Pulmonary Silicosis Alters MicroRNA Expression in Rat Lung and miR-411-3p Exerts Anti-fibrotic Effects by Inhibiting MRTF-A/SRF Signaling.

To identify potential therapeutic targets for pulmonary fibrosis induced by silica, we studied the effects of this disease on the expression of microRNAs (miRNAs) in the lung. Rattus norvegicus pulmonary silicosis models were used in conjunction with high-throughput screening of lung specimens to compare the expression of miRNAs in control and pulmonary silicosis tissues.
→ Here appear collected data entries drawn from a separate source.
(** * A shallow embedding of jsonschema-rewrite/src/schema/graph.rs

    The three passes of schema compilation:
    - [AdjacencyList::new]: breadth-first traversal of the document with
      identity-based deduplication and reference following;
    - [RangeGraph::try_from]: keyword recognition and range edges;
    - [RangeGraph::compress]: the compaction placeholder.

    Parsed JSON values live in an arena [heap : list Value]; a pointer
    [ptr] is an index into it, and pointer identity ([*const Value] in the
    source) is equality of indices.  The collaborators that live outside
    graph.rs (the resolver of resolving.rs, [Reference::try_from],
    [is_local], [id_of_object] and the [url] crate's [Url::join]) are the
    fields of the class [Resolving]: every theorem below holds for all of
    their behaviours. *)

From Stdlib Require Import Ascii String.
From stdpp Require Import base list gmap strings.

(** ** JSON values (serde_json::Value) *)

Abbreviation ptr := nat (only parsing).

(** [serde_json::Number]: a non-negative integer (below 2^64), a negative
    integer, or a float; the float's bits are never read by graph.rs. *)
Inductive Number :=
| PosInt (n : N)
| NegInt (z : Z)
| Float.

Inductive Value :=
| Null
| Bool (b : bool)
| Num (n : Number)
| String (s : string)
| Array (items : list ptr)
| Object (members : list (string * ptr)).

(** Dereferencing a pointer.  Every pointer of a well-formed arena is in
    range; the out-of-range case is given the value [Null]. *)
Definition deref (heap : list Value) (p : ptr) : Value :=
  default Null (heap !! p).

(** ** Outcomes: [Result<T>] plus panics *)

Inductive Res (E A : Type) :=
| Ok (a : A)
| Err (e : E)
| Panic (msg : string).
Arguments Ok {E A} a.
Arguments Err {E A} e.
Arguments Panic {E A} msg.

Global Instance res_ret E : MRet (Res E) := fun A a => Ok a.
Global Instance res_bind E : MBind (Res E) := fun A B f m =>
  match m with
  | Ok a => f a
  | Err e => Err e
  | Panic msg => Panic msg
  end.

(** [Option::unwrap] and [Vec] indexing. *)
Definition unwrap {E A} (o : option A) : Res E A :=
  match o with
  | Some a => Ok a
  | None => Panic "called `Option::unwrap()` on a `None` value"
  end.

Definition index {E A} (l : list A) (i : nat) : Res E A :=
  match l !! i with
  | Some a => Ok a
  | None => Panic "index out of bounds"
  end.

(** The outcome is never an [Err]. *)
Definition no_err {E A} (m : Res E A) : Prop := forall e, m <> Err e.

(** ** Collaborators outside graph.rs *)

Inductive Reference (Url : Type) :=
| Absolute (location : Url)
| Relative (location : string).
Arguments Absolute {Url} location.
Arguments Relative {Url} location.
(** * SwarmRouter: a shallow embedding of the routing core

    The development follows the Python package [swarm_router]:
    - [Float64]       the binary64 floats of Python;
    - [Py]            the builtins of Python the package relies on
                      ([str.split], [str.lower], [in], [splitlines],
                      truthiness, subscripting of decoded JSON);
    - [Config]        [config.py]: endpoints, model entries, [SwarmConfig];
    - [Health]        [health.py]: the [ServiceHealth] monitor;
    - [Swarm]         [swarm.py]: [call_model], [_score_result], [rank_results];
    - [Orchestrator]  [orchestrator.py]: [auto_route], [consensus], [pipeline];
    - [Machine]       the runtime the package runs on, and its thread pools.

    The notions of the specification come next ([Spec], [SortSpec],
    [SwarmSpec], [RouteSpec], [Frame]) with a scripted runtime for concrete
    runs ([Script]); the properties follow, one module for each part of the
    package.

    Conventions.  A Python [str] is a Rocq [string] whose characters are read
    as the code points 0..255.  The scores and the elapsed seconds of
    [swarm.py] are binary64 floats, with the operations of the IEEE 754
    specification of the Standard Library ([SpecFloat]); the clock of the
    world and the latencies of [orchestrator.py] are exact rationals of [Q].
    The network, the clock and the thread pools are an abstract world
    threaded through every call. *)

From Stdlib Require Import ZArith QArith Qminmax Qround Lqa Ascii String.
From Stdlib Require Import Floats.SpecFloat.
From stdpp Require Import base option list strings gmap pretty sorting.

Set Warnings "-register-all".
Local Open Scope string_scope.

(** ** Python floats

    A [float] is a binary64 number: [spec_float] with 53 bits of precision
    and the exponent 1024 for the infinities.  Every operation rounds to
    nearest, ties to even. *)
Module Float64.

Definition float : Type := spec_float.
Definition prec : Z := 53.
Definition emax : Z := 1024.

Definition add : float → float → float := SFadd prec emax.
Definition sub : float → float → float := SFsub prec emax.
Definition div : float → float → float := SFdiv prec emax.
Definition ltb : float → float → bool := SFltb.
Definition eqb : float → float → bool := SFeqb.
Definition leb : float → float → bool := SFleb.
Definition opp : float → float := SFopp.

(** [a / b] for two ints, [b] positive: the quotient, rounded once.  It is
    also the float a decimal literal denotes: [0.1] is [truediv 1 10]. *)
Definition truediv (a : Z) (b : positive) : float :=
  match a with
  | Z0 => S754_zero false
  | Zpos p => div (S754_finite false p 0) (S754_finite false b 0)
  | Zneg p => div (S754_finite true p 0) (S754_finite false b 0)
  end.

(** [float(z)] *)
Definition of_Z (z : Z) : float := truediv z 1.

(** The float nearest to a rational. *)
Definition of_Q (q : Q) : float := truediv (Qnum q) (Qden q).

(** [min(x, y)] and [max(x, y)] of two floats: the first argument unless
    the second is smaller, or larger. *)
Definition min (x y : float) : float := if ltb y x then y else x.
Definition max (x y : float) : float := if ltb x y then y else x.

(** *** Notions for the properties *)

Definition is_nan (x : float) : bool :=
  match x with S754_nan => true | _ => false end.

(** [x] is a number, and its sign bit is [s]. *)
Definition signed (s : bool) (x : float) : Prop :=
  match x with
  | S754_zero s' | S754_infinity s' | S754_finite s' _ _ => s' = s
  | S754_nan => False
  end.

(** The place of a number in the order of the floats: the comparison of
    two numbers is the lexicographic comparison of their ranks. *)
Definition rank (x : float) : Z * Z * Z :=
  match x with
  | S754_infinity true => (-2, 0, 0)
  | S754_finite true m e => (-1, - e, - Zpos m)
  | S754_zero _ => (0, 0, 0)
  | S754_nan => (0, 0, 0)
  | S754_finite false m e => (1, e, Zpos m)
  | S754_infinity false => (2, 0, 0)
  end%Z.

Definition lex_lt (a b : Z * Z * Z) : Prop :=
  (a.1.1 < b.1.1 ∨ a.1.1 = b.1.1 ∧ (a.1.2 < b.1.2 ∨ a.1.2 = b.1.2 ∧ a.2 < b.2))%Z.

End Float64.

(** ** Python builtins *)
Module Py.

(** [str.isspace] on one character: U+0009..U+000D, U+001C..U+0020,
    U+0085 and U+00A0 are the white space of the range. *)
Definition isspace (c : ascii) : bool :=
  let n := N_of_ascii c in
  ((9 <=? n) && (n <=? 13) || (28 <=? n) && (n <=? 32)
   || (n =? 133) || (n =? 160))%N.

(** [str.lower] on one character of the range U+0000..U+00FF: A..Z, and
    the upper-case letters U+00C0..U+00DE without the multiplication sign
    U+00D7.  In this range the lower case of a character is one character
    of the range and does not depend on its neighbours. *)
Definition lower_char (c : ascii) : ascii :=
  let n := N_of_ascii c in
  if ((65 <=? n) && (n <=? 90)
      || (192 <=? n) && (n <=? 222) && negb (n =? 215))%N
  then ascii_of_N (n + 32) else c.

Fixpoint lower (s : string) : string :=
  match s with
  | EmptyString => EmptyString
  | String c s' => String (lower_char c) (lower s')
  end.

(** [s.split()] with no separator: the maximal runs of characters that are
    not white space.  [cur] is the run being read. *)
Fixpoint split_go (cur : string) (s : string) : list string :=
  match s with
  | EmptyString => match cur with EmptyString => [] | _ => [cur] end
  | String c s' =>
      if isspace c
      then match cur with
           | EmptyString => split_go EmptyString s'
           | _ => cur :: split_go EmptyString s'
           end
      else split_go (cur +:+ String c EmptyString) s'
  end.

Definition split (s : string) : list string := split_go EmptyString s.

(** [s.startswith(p)] *)
Fixpoint startswith (p s : string) : bool :=
  match p, s with
  | EmptyString, _ => true
  | String a p', String b s' => if decide (a = b) then startswith p' s' else false
  | String _ _, EmptyString => false
  end.

(** [p in s] for two strings: [p] starts at some position of [s]. *)
Fixpoint contains (p s : string) : bool :=
  startswith p s ||
  match s with
  | EmptyString => false
  | String _ s' => contains p s'
  end.

(** The line boundaries of [str.splitlines] in the range: LF, VT, FF, CR,
    FS, GS, RS and NEL. *)
Definition islinebreak (c : ascii) : bool :=
  let n := N_of_ascii c in
  ((10 <=? n) && (n <=? 13) || (28 <=? n) && (n <=? 30) || (n =? 133))%N.

(** [s.splitlines()]: a CR LF pair is one boundary, and no empty line is
    reported after the last boundary. *)
Fixpoint splitlines_go (cur : string) (s : string) : list string :=
  match s with
  | EmptyString => match cur with EmptyString => [] | _ => [cur] end
  | String c s' =>
      if islinebreak c
      then cur :: match s' with
                  | String d s'' =>
                      if decide (c = "013"%char ∧ d = "010"%char)
                      then splitlines_go EmptyString s''
                      else splitlines_go EmptyString s'
                  | EmptyString => []
                  end
      else splitlines_go (cur +:+ String c EmptyString) s'
  end.

(** [s.rstrip("/")] *)
Fixpoint rstrip_slash (s : string) : string :=
  match s with
  | EmptyString => EmptyString
  | String c s' =>
      match rstrip_slash s' with
      | EmptyString => if decide (c = "/"%char) then EmptyString else String c EmptyString
      | t => String c t
      end
  end.

(** [s[:n]] for a string *)
Fixpoint str_take (n : nat) (s : string) : string :=
  match n, s with
  | S n', String c s' => String c (str_take n' s')
  | _, _ => EmptyString
  end.

(** [sep.join(l)] *)
Fixpoint join (sep : string) (l : list string) : string :=
  match l with
  | [] => EmptyString
  | [x] => x
  | x :: l' => x +:+ sep +:+ join sep l'
  end.

(** [round(x, 2)]: the nearest multiple of 1/100, ties to the even one. *)
Definition round2 (x : Q) : Q :=
  let y := (x * 100)%Q in
  let f := Qfloor y in
  let r := (y - inject_Z f)%Q in
  let n := match (r ?= 1 # 2)%Q with
           | Lt => f
           | Gt => (f + 1)%Z
           | Eq => if Z.even f then f else (f + 1)%Z
           end in
  (inject_Z n / 100)%Q.

(** *** Values decoded from JSON

    [json.loads] and [Response.json] return [None], a [bool], a number, a
    [str], a [list] or a [dict] with [str] keys.  A [dict] is the list of its
    items in insertion order, its keys pairwise distinct. *)
Inductive pyval : Type :=
  | PNone
  | PBool (b : bool)
  | PNum (q : Q)
  | PStr (s : string)
  | PList (l : list pyval)
  | PDict (d : list (string * pyval)).

(** Truth value of an object, as [if v:] and [not v] test it. *)
Definition truthy (v : pyval) : bool :=
  match v with
  | PNone => false
  | PBool b => b
  | PNum q => negb (Qeq_bool q 0)
  | PStr s => negb (bool_decide (s = EmptyString))
  | PList l => negb (bool_decide (l = []))
  | PDict d => negb (bool_decide (d = []))
  end.

Fixpoint dict_lookup (k : string) (d : list (string * pyval)) : option pyval :=
  match d with
  | [] => None
  | (k', v) :: d' => if decide (k = k') then Some v else dict_lookup k d'
  end.

(** The exceptions that cross the functions of the package. *)
Inductive exn_class : Type :=
  | TimeoutError | KeyError | IndexError | TypeError | AttributeError
  | ValueError | RuntimeError | TransportError.

#[global] Instance exn_class_eq_dec : EqDecision exn_class.
Proof. solve_decision. Defined.

(** An exception is its class and the text [str(exc)] gives for it. *)
Record exn : Type := Exn { exn_class_of : exn_class; exn_msg : string }.

Inductive result (A : Type) : Type :=
  | Ok (a : A)
  | Raise (e : exn).
Arguments Ok {A} a.
Arguments Raise {A} e.

Definition result_bind {A B} (r : result A) (k : A → result B) : result B :=
  match r with Ok a => k a | Raise e => Raise e end.

(** [[f(x) for x in l]] where [f] may raise: the first exception wins. *)
Fixpoint result_map {A B} (f : A → result B) (l : list A) : result (list B) :=
  match l with
  | [] => Ok []
  | x :: l' =>
      result_bind (f x) (λ y, result_bind (result_map f l') (λ ys, Ok (y :: ys)))
  end.

(** *** Subscripting and [dict.get]

    [msg] is the text the interpreter gives to the error it raises. *)
Section Subscript.
Variable msg : exn_class → pyval → string.

(** [v[k]] for a string key [k] *)
Definition getitem (v : pyval) (k : string) : result pyval :=
  match v with
  | PDict d =>
      match dict_lookup k d with
      | Some x => Ok x
      | None => Raise (Exn KeyError (msg KeyError v))
      end
  | _ => Raise (Exn TypeError (msg TypeError v))
  end.

(** [v[0]] *)
Definition getitem0 (v : pyval) : result pyval :=
  match v with
  | PList (x :: _) => Ok x
  | PList [] => Raise (Exn IndexError (msg IndexError v))
  | PStr (String c _) => Ok (PStr (String c EmptyString))
  | PStr EmptyString => Raise (Exn IndexError (msg IndexError v))
  | PDict _ => Raise (Exn KeyError (msg KeyError v))
  | _ => Raise (Exn TypeError (msg TypeError v))
  end.

(** [v.get(k, dflt)]: only a [dict] has the method. *)
Definition get (v : pyval) (k : string) (dflt : pyval) : result pyval :=
  match v with
  | PDict d => Ok (default dflt (dict_lookup k d))
  | _ => Raise (Exn AttributeError (msg AttributeError v))
  end.
Inductive Event :=
| StreamingUpdate (chunk : string) (isStart : bool)
                  (action : string) (metadata : Metadata) (original : string)
| ProcessingComplete (result : string)
                     (action : string) (metadata : Metadata) (original : string)
| ErrorNotified (message : string)
| StatusChange (status : string)
| HostCapabilities
| HostAvailability
| HostCreate (namespaced : bool) (options : CreateOptions)
| HostDestroy (s : nat)
| HostPromptStreaming (s : nat) (prompt : string) (signal : nat)
| HostPrompt (s : nat) (prompt : string) (signal : nat)
| HostAbort (signal : nat).

(** ** Capability prober *)

Definition is_digit (c : ascii) : bool :=
  let n := N_of_ascii c in (48 <=? n)%N && (n <=? 57)%N.

(** The value of a maximal leading run of decimal digits. *)
Fixpoint digits_value (acc : N) (s : string) : N :=
  match s with
  | String c s' =>
      if is_digit c then digits_value (10 * acc + (N_of_ascii c - 48))%N s'
      else acc
  | EmptyString => acc
  end.

Definition starts_with_digit (s : string) : bool :=
  match s with
  | String c _ => is_digit c
  | EmptyString => false
  end.

Fixpoint drop_string (n : nat) (s : string) : string :=
  match n, s with
  | S n', String _ s' => drop_string n' s'
  | _, _ => s
  end.

(** [userAgent.match(/Chrome\/(\d+)/)] followed by [parseInt(match[1])]:
    the leftmost place where [Chrome/] is followed by a digit, and the
    number written by the digits there. *)
Fixpoint match_chrome (s : string) : option N :=
  let here :=
    if String.prefix "Chrome/" s
    then let rest := drop_string 7 s in
         if starts_with_digit rest then Some (digits_value 0 rest) else None
    else None in
  match here with
  | Some v => Some v
  | None => match s with
            | String _ s' => match_chrome s'
            | EmptyString => None
            end
  end.

Definition getChromeVersion (h : Host) : N :=
  match match_chrome (userAgent h) with
  | Some v => v
  | None => 0%N
  end.

Definition getAIInterface (h : Host) : option AIInterface :=
  match window_ai_languageModel h with
  | Some i => Some i
  | None => LanguageModel h
  end.

Record AvailabilityResult := {
  available : bool;
  status : string;
  error : option string
}.
(** * xtbservice / xpsservice: structure builder, IR pipeline and mode classifier

    A shallow embedding of [src/xpsservice/utils.py] and [src/xtbservice/ir.py].

    - Python floats and numpy [float64] values are IEEE binary64 numbers: they
      are modelled by Rocq's primitive floats, so [nan] and [inf] behave as in
      the program (a comparison with [nan] is false, [0/0] is [nan]).
    - A Python call that can raise is a computation in the error monad [res];
      a call that reads or writes the caches or the scratch directories is a
      computation in the state-and-error monad [M] over [World].
    - RDKit, ASE, xtb, hashlib and the modules of the package that are not
      part of the sources ([settings], [cache], [conformers], [optimize]) are
      the fields of the interface [Externals]; so are the library routines
      whose result depends on the library's version or on the machine (the
      sorts of Python and numpy, BLAS products, the eigenvalue solver, the
      formatting of floats), together with what their documentation
      promises. *)

From Stdlib Require Import Floats.
From stdpp Require Import gmap strings list sorting pretty.

Set Warnings "-inexact-float".
Set Default Proof Using "Type".

(** ** Exceptions and the error monad *)

Inductive exn : Type :=
  | TooLargeError
  | AttributeError
  | TypeError
  | IndexError
  | KeyError
  | ValueError
  | UnboundLocalError
  | AssertionError
  | FileNotFoundError
  | BareException
  | ExternalError (tag : string).

Inductive res (A : Type) : Type :=
  | Ok (a : A)
  | Raise (e : exn).
Arguments Ok {A} a.
Arguments Raise {A} e.

Global Instance res_ret : MRet res := λ A a, Ok a.
Global Instance res_bind : MBind res := λ A B f m,
  match m with
  | Ok a => f a
  | Raise e => Raise e
  end.
Global Instance res_fmap : FMap res := λ A B f m,
  match m with
  | Ok a => Ok (f a)
  | Raise e => Raise e
  end.

(** [xs[i]] on a Python list or a numpy axis, for a non-negative [i]. *)
Definition index {A} (l : list A) (i : nat) : res A :=
  match l !! i with
  | Some a => Ok a
  | None => Raise IndexError
  end.

(** Index [i] may stand before index [j] when the keys [a] ascend by [lt]:
    the key at [j] is not less than the key at [i]. *)
Definition not_after {K} (lt : K → K → bool) (a : list K) (i j : nat) : Prop :=
  match a !! i, a !! j with
  | Some x, Some y => lt y x = false
  | _, _ => True
  end.
Global Instance not_after_dec {K} (lt : K → K → bool) (a : list K) (i j : nat) :
  Decision (not_after lt a i j).
Proof. unfold not_after. destruct (a !! i), (a !! j); apply _. Defined.

(** [x] may stand before [y] when floats descend: [x] is not less than [y]. *)
Definition not_less (x y : float) : Prop := PrimFloat.ltb x y = false.
Global Instance not_less_dec (x y : float) : Decision (not_less x y).
Proof. unfold not_less. apply _. Defined.

(** ** numpy on [float64] *)

Module np.

Definition gt (a b : float) : bool := PrimFloat.ltb b a.
Definition ge (a b : float) : bool := PrimFloat.leb b a.
Definition ne (a b : float) : bool := negb (PrimFloat.eqb a b).
Definition isnan (a : float) : bool := ne a a.

(** [a.sum()] and [np.sum(a)] of a one-dimensional array: numpy's pairwise
    summation. Fewer than 8 entries are added from the left; a block of 8 to
    128 entries is added in eight interleaved running sums, which are
    combined in pairs before the entries past the last multiple of eight are
    added one by one; a longer array is split in two parts (the first a
    multiple of eight long) that are summed in the same way. The result is
    added to the identity [0.0] of the reduction (only for an array of
    negative zeros alone does the sign of the sum depend on the identity
    that the version of numpy starts from). *)
Fixpoint accumulate (fuel : nat) (r a : list float) : list float :=
  match fuel, a with
  | S fuel, _ :: _ =>
      accumulate fuel (zip_with PrimFloat.add r (take 8 a)) (drop 8 a)
  | _, _ => r
  end.

Definition combine (r : list float) : float :=
  match r with
  | [r0; r1; r2; r3; r4; r5; r6; r7] =>
      (((r0 + r1) + (r2 + r3)) + ((r4 + r5) + (r6 + r7)))%float
  | _ => 0%float
  end.

Definition block_sum (a : list float) : float :=
  let n := length a in
  let main := take (n - n mod 8) a in
  let r := accumulate n (take 8 main) (drop 8 main) in
  foldl PrimFloat.add (combine r) (drop (n - n mod 8) a).

Fixpoint pairwise_sum (fuel : nat) (a : list float) : float :=
  let n := length a in
  if decide (n < 8) then foldl PrimFloat.add 0%float a
  else if decide (n ≤ 128) then block_sum a
  else
    match fuel with
    | 0 => 0%float
    | S fuel =>
        let n2 := n / 2 - (n / 2) mod 8 in
        (pairwise_sum fuel (take n2 a) + pairwise_sum fuel (drop n2 a))%float
    end.

Definition sum (a : list float) : float :=
  (0 + pairwise_sum (length a) a)%float.

(** [np.diff(a)]: [a[i+1] - a[i]]. *)
Fixpoint diff (a : list float) : list float :=
  match a with
  | x :: (y :: _) as tl => PrimFloat.sub y x :: diff tl
  | _ => []
  end.

(** The maximum of two entries as [np.max] folds it: [nan] propagates. *)
Definition maximum (a b : float) : float :=
  if isnan a then a else if isnan b then b
  else if PrimFloat.ltb a b then b else a.

(** [np.max(a)] and [a.max()]: [ValueError] on an empty array. *)
Definition max (a : list float) : res float :=
  match a with
  | [] => Raise ValueError
  | x :: tl => Ok (foldl maximum x tl)
  end.

(** [np.where(mask)[0]]: the positions of the true entries, ascending. *)
Fixpoint where_from (i : nat) (mask : list bool) : list nat :=
  match mask with
  | [] => []
  | b :: tl => if b then i :: where_from (S i) tl else where_from (S i) tl
  end.
Definition where_ (mask : list bool) : list nat := where_from 0 mask.

(** numpy's order on [float64]: [nan] sorts last. *)
Definition float_lt (a b : float) : bool :=
  PrimFloat.ltb a b || (isnan b && negb (isnan a)).

End np.


(** ** Vectors, complex numbers *)

Record vec3 : Type := Vec3 { vx : float; vy : float; vz : float }.

Definition vadd (u v : vec3) : vec3 :=
  Vec3 (vx u + vx v) (vy u + vy v) (vz u + vz v).
Definition vsub (u v : vec3) : vec3 :=
  Vec3 (vx u - vx v) (vy u - vy v) (vz u - vz v).
Definition vzero : vec3 := Vec3 0 0 0.

(** [np.linalg.norm] of one row. *)
Definition norm (v : vec3) : float :=
  PrimFloat.sqrt (vx v * vx v + vy v * vy v + vz v * vz v).

(** [mode.sum(axis=0)]. *)
Definition sum_axis0 (m : list vec3) : vec3 := foldl vadd vzero m.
A total of 70 miRNAs were found to be differentially expressed between control and pulmonary silicosis tissues. This included 41 miRNAs that were upregulated and 29 that were downregulated relative to controls. Among them, miR-292-5p, miR-155-3p, miR-1193-3p, miR-411-3p, miR-370-3p, and miR-409a-5p were found to be similarly altered in rat lung and transforming growth factor (TGF)-β1-induced cultured fibroblasts. Using miRNA mimics and inhibitors, we found that miR-1193-3p, miR-411-3p, and miR-370-3p exhibited potent anti-fibrotic effects, while miR-292-5p demonstrated pro-fibrotic effects in TGF-β1-stimulated lung fibroblasts. Moreover, we also found that miR-411-3p effectively reduced pulmonary silicosis in the mouse lung by regulating Mrtfa expression, as demonstrated using biochemical and histological assays. In conclusion, our findings indicate that miRNA expression is perturbed in pulmonary silicosis and suggest that therapeutic interventions targeting specific miRNAs might be effective in the treatment of this occupational disease.